* **The task**:
Please output exactly the lines from the one containing "by split; rewrite" through the last line of the records, both included.
Segment Start: Information shown
(* ===== verification/PipelineInv.v ===== *)
(** * The command pipeline: what its acknowledgements are worth

    One invariant for every schedule of the threads of [Pipeline]: commands keep
    their order and content, a confirmed command was received, no command is
    written more often than allowed, and a command handed over finds the executing
    thread awake.  Then what the pipeline does not guarantee: a confirmed command
    may be lost or executed twice, a lost write stops the controller, and the
    logger loses lines. *)
From Stdlib Require Import Sorting.Sorted.
From S2P Require Import Prelude Pipeline.
Import Pipeline.
Open Scope c_scope.

Module PipelineInv.

(** ** Packets *)

Definition packet_ok (p : packet) : Prop :=
  length (pri_data p) = 20%nat /\ c_string (pri_data p) = cmd_text (cmd p) /\ cmd p <> NONE.

Lemma cmd_text_bounds a : (length (cmd_text a) <= 19)%nat /\ nonzero (cmd_text a).
Proof. destruct a; (split; [by apply Nat.leb_le|apply (bool_decide_unpack _); by vm_compute]). Qed.

Lemma cmd_rand_known r : 0 <= r -> cmd_rand r <> NONE.
Proof.
  intros Hr. unfold cmd_rand. pose proof (Z.rem_bound_pos r 4 Hr ltac:(lia)).
  assert (Z.rem r 4 = 0 \/ Z.rem r 4 = 1 \/ Z.rem r 4 = 2 \/ Z.rem r 4 = 3) as Hc by lia.
  by destruct Hc as [-> |[-> |[-> | ->]]].
Qed.

Lemma convert_ok a pkt : length (pri_data pkt) = 20%nat -> a <> NONE ->
  exists p, convert_to_packet a pkt = Ret p /\ packet_ok p /\ cmd p = a.
Proof.
  intros Hl Ha. destruct (cmd_text_bounds a) as [Hlen Hnz]. unfold convert_to_packet.
  change (pri_data pkt) with ([] ++ pri_data pkt).
  rewrite write_at_cursor by (done || (unfold zlen; rewrite length_app; cbn [length]; lia)).
  cbn [mbind outcome_bind app]. eexists. split; [reflexivity|]. split; [|done]. split_and!; cbn [pri_data cmd].
  - rewrite !length_app, length_drop, ?length_app. cbn [length]. lia.
  - rewrite <- app_assoc. by apply c_string_app.
  - done.
Qed.

(** ** The invariant *)

(** How often a number was written. *)
Definition times (n : Z) (l : list packet) : nat := length (filter (fun p => num_pkt p = n) l).

Arguments times _ _ : simpl never.

Definition numbered (n : Z) (l : list packet) : Prop := exists p, p ∈ l /\ num_pkt p = n.

(** The packet the command thread is at, with the number of times it was written. *)
Definition current (p : sender_pc) : option (packet * Z) :=
  match p with STry pkt k | SWait pkt k => Some (pkt, k) | _ => None end.

Definition busy (p : sender_pc) : bool := match p with STry _ _ | SWait _ _ => true | _ => false end.

(** The controller's side: [a0] is the number that [ack_send] held at the start. *)
Record ctl_ok (a0 : Z) (s : pipeline) : Prop := {
  ok_fifo : l_sent s = l_received s ++ cmd_fifo s;
  ok_last : 0 <= last_send s;
  ok_packets : Forall (fun p => packet_ok p /\ 1 <= num_pkt p <= last_send s) (l_sent s);
  ok_order : StronglySorted (fun p q => num_pkt p <= num_pkt q) (l_sent s);
  ok_same : forall p q, p ∈ l_sent s -> q ∈ l_sent s -> num_pkt p = num_pkt q -> p = q;
  ok_current : forall p k, current (sender s) = Some (p, k) ->
    packet_ok p /\ num_pkt p = last_send s /\ 0 < last_send s /\ 0 <= k <= RESEND_NUM /\
    Z.of_nat (times (last_send s) (l_sent s)) <= k /\
    (forall q, q ∈ l_sent s -> num_pkt q = last_send s -> q = p);
  ok_times : forall n, Z.of_nat (times n (l_sent s)) <= RESEND_NUM;
  ok_acks : Forall (fun n => numbered n (l_received s)) (ack_fifo s);
  ok_ack : ack_send s = a0 \/ numbered (ack_send s) (l_received s);
  ok_confirmed : Forall (fun p => p ∈ l_received s) (l_confirmed s);
  ok_once : StronglySorted (fun p q => num_pkt p < num_pkt q) (l_confirmed s);
  ok_earlier : busy (sender s) = true -> Forall (fun p => num_pkt p < last_send s) (l_confirmed s) }.

Definition receiver_hand (p : receiver_pc) : list packet := match p with RAck pkt | RStore pkt => [pkt] | _ => [] end.
Definition worker_hand (p : worker_pc) : list packet := match p with WExec pkt => [pkt] | _ => [] end.

(** The worker's side. *)
Record wrk_ok (s : pipeline) : Prop := {
  ok_executed : l_executed s ++ worker_hand (worker s) ++ (if has_new_data s then [data s] else [])
    ++ receiver_hand (receiver s) `sublist_of` l_received s;
  ok_answered : forall p, receiver s = RAck p -> p ∈ l_received s;
  ok_awake : has_new_data s = true -> worker s <> WWait \/ receiver s = RSignal;
  ok_told : wrk_running s = false -> worker s <> WWait /\ receiver s = RDone;
  ok_done : worker s = WDone -> wrk_running s = false }.

(** Events as they can occur: [rand] is not negative, the local packet and the
    logger's array have their sizes. *)
Definition sane_event (ev : event) : Prop :=
  match ev with
  | Send r junk _ => 0 <= r /\ length (pri_data junk) = 20%nat
  | Log _ buf => length buf = 30%nat
  | _ => True
  end.

#[export] Instance sane_event_dec ev : Decision (sane_event ev).
Proof. destruct ev; unfold sane_event; apply _. Defined.

(** ** Every step *)

Lemma i32_nonneg z : 0 <= z < 2 ^ 31 -> i32 z = z.
Proof. intros Hz. unfold i32. rewrite Z.mod_small by lia. destruct (Z.ltb_spec z (2 ^ 31)); lia. Qed.

Lemma times_app n l l' : times n (l ++ l') = (times n l + times n l')%nat.
Proof. unfold times. by rewrite filter_app, length_app. Qed.

Lemma times_one n p : times n [p] = if bool_decide (num_pkt p = n) then 1%nat else 0%nat.
Proof. unfold times. rewrite filter_cons, filter_nil. repeat case_decide; repeat case_bool_decide; done. Qed.

Lemma times_above n l m : Forall (fun p => packet_ok p /\ 1 <= num_pkt p <= m) l -> m < n -> times n l = 0%nat.
Proof.
  intros Hl Hn. unfold times. induction Hl as [|p l (_ & Hp) _ IH]; [done|]. rewrite filter_cons, decide_False by lia. done.
Qed.

Lemma sorted_snoc (R : packet -> packet -> Prop) l p : StronglySorted R l -> Forall (fun q => R q p) l -> StronglySorted R (l ++ [p]).
Proof.
  induction 1 as [|q l Hs IH Hq]; intros Hf; cbn; [by repeat constructor|].
  inversion_clear Hf as [|? ? Hqp Hf']. constructor; [by apply IH|]. apply Forall_app. by split; [|repeat constructor].
Qed.

Lemma numbered_app n l l' : numbered n l -> numbered n (l ++ l').
Proof. intros (p & Hp & E). exists p. split; [apply elem_of_app; by left|done]. Qed.

Lemma send_ok a0 r junk ok s : 0 <= r -> length (pri_data junk) = 20%nat -> last_send s < 2 ^ 31 - 1 -> a0 <= 0 ->
  ctl_ok a0 s -> wrk_ok s ->
  exists res, sender_step r junk ok s = Ret res /\
    forall s', res = Some s' -> ctl_ok a0 s' /\ wrk_ok s' /\ last_send s <= last_send s' <= last_send s + 1.
Proof.
  intros Hr Hj Hn Ha [Hf Hl Hp Ho Hsame Hcur Ht Hacks Hack Hconf Honce Hearly] [Hex Hans Haw Htold Hdone]. unfold sender_step.
  assert (forall p, p ∈ l_received s -> p ∈ l_sent s) as Hsub by (intros p Hin; rewrite Hf; apply elem_of_app; by left).
  pose proof Hp as Hin. rewrite Forall_forall in Hin.
  destruct (sender s) as [| |p k|p k| |] eqn:Es; cbn [current busy] in *.
  - eexists. split; [reflexivity|]. intros s' [= <-]. split; [|split; [by split|cbn; lia]].
    destruct (ctl_running s); by split.
  - destruct (convert_ok (cmd_rand r) junk Hj (cmd_rand_known r Hr)) as (p & -> & Hpk & _). cbn [mbind outcome_bind].
    assert (i32 (last_send s + 1) = last_send s + 1) as -> by (apply i32_nonneg; lia).
    rewrite Z.eqb_refl. cbn [negb]. eexists. split; [reflexivity|]. intros s' [= <-].
    split; [|split; [by split|cbn; lia]]. split; cbn; try done; [lia|..].
    + apply Forall_forall. intros q Hq. destruct (Hin q Hq). split; [done|lia].
    + intros q k [= <- <-]. split_and!; try done; try lia.
      * rewrite (times_above _ _ (last_send s)); [done|done|lia].
      * intros q Hq E. destruct (Hin q Hq). lia.
    + intros _. eapply Forall_impl; [exact Hconf|]. intros q Hq. destruct (Hin q (Hsub q Hq)). lia.
  - destruct (Hcur p k eq_refl) as (Hpk & Hnum & Hpos & Hk & Hkt & Honly).
    destruct (Z.ltb_spec k RESEND_NUM).
    2: { eexists. split; [reflexivity|]. intros s' [= <-]. split; [|split; [by split|cbn; lia]].
         by split. }
    eexists. split; [reflexivity|]. intros s' [= <-]. destruct ok.
    2: { split; [|split; [by split|cbn; lia]]. split; cbn; try done.
         intros q j [= <- <-]. split_and!; try done; lia. }
    split; [|split; [by split|cbn; lia]]. split; cbn; try done.
    + by rewrite Hf, app_assoc.
    + apply Forall_app. split; [done|]. constructor; [|constructor]. split; [done|lia].
    + apply sorted_snoc; [done|]. apply Forall_forall. intros q Hq. destruct (Hin q Hq). lia.
    + intros q q' Hq Hq' E. apply elem_of_app in Hq, Hq'. rewrite !list_elem_of_singleton in Hq, Hq'.
      destruct Hq as [Hq| ->], Hq' as [Hq'| ->]; [by apply Hsame|apply Honly; [done|congruence]
        |symmetry; apply Honly; [done|congruence]|done].
    + intros q j [= <- <-]. split_and!; try done; try lia.
      * rewrite times_app, times_one, bool_decide_true by done. lia.
      * intros q Hq E. apply elem_of_app in Hq as [Hq|Hq]; [by apply Honly|]. by apply list_elem_of_singleton in Hq.
    + intros n. rewrite times_app, times_one. case_bool_decide as En; [|specialize (Ht n); lia].
      rewrite <- En, Hnum. lia.
  - destruct (Hcur p k eq_refl) as (Hpk & Hnum & Hpos & Hk & Hkt & Honly).
    destruct (negb (ack_received s) && ctl_running s)%bool.
    { eexists. split; [reflexivity|]. intros s' [= <-]. split; [|split; [by split|cbn; lia]].
      by split; rewrite ?Es. }
    destruct (Z.eqb_spec (last_send s) (ack_send s)) as [E|E]; cbn [negb].
    + eexists. split; [reflexivity|]. intros s' [= <-]. split; [|split; [by split|cbn; lia]].
      assert (p ∈ l_received s) as Hrec.
      { destruct Hack as [E0|(q & Hq & Eq)]; [lia|]. by rewrite <- (Honly q (Hsub q Hq)) by congruence. }
      split; cbn; try done; [apply Forall_app; split; [done|by repeat constructor]|].
      apply sorted_snoc; [done|]. eapply Forall_impl; [by apply Hearly|]. intros q Hq. cbn in Hq. lia.
    + eexists. split; [reflexivity|]. intros s' [= <-]. split; [|split; [by split|cbn; lia]].
      by split; cbn.
  - eexists. split; [reflexivity|]. intros s' [= <-]. split; [|split; [by split|cbn; lia]].
    destruct (ctl_running s); by split.
  - eexists. split; [reflexivity|done].
Qed.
Segment End: Information shown
* **Exercise result**:
      by split; rewrite ?Es. }
    destruct (Z.eqb_spec (last_send s) (ack_send s)) as [E|E]; cbn [negb].
    + eexists. split; [reflexivity|]. intros s' [= <-]. split; [|split; [by split|cbn; lia]].
      assert (p ∈ l_received s) as Hrec.
      { destruct Hack as [E0|(q & Hq & Eq)]; [lia|]. by rewrite <- (Honly q (Hsub q Hq)) by congruence. }
      split; cbn; try done; [apply Forall_app; split; [done|by repeat constructor]|].
      apply sorted_snoc; [done|]. eapply Forall_impl; [by apply Hearly|]. intros q Hq. cbn in Hq. lia.
    + eexists. split; [reflexivity|]. intros s' [= <-]. split; [|split; [by split|cbn; lia]].
      by split; cbn.
  - eexists. split; [reflexivity|]. intros s' [= <-]. split; [|split; [by split|cbn; lia]].
    destruct (ctl_running s); by split.
  - eexists. split; [reflexivity|done].
Qed.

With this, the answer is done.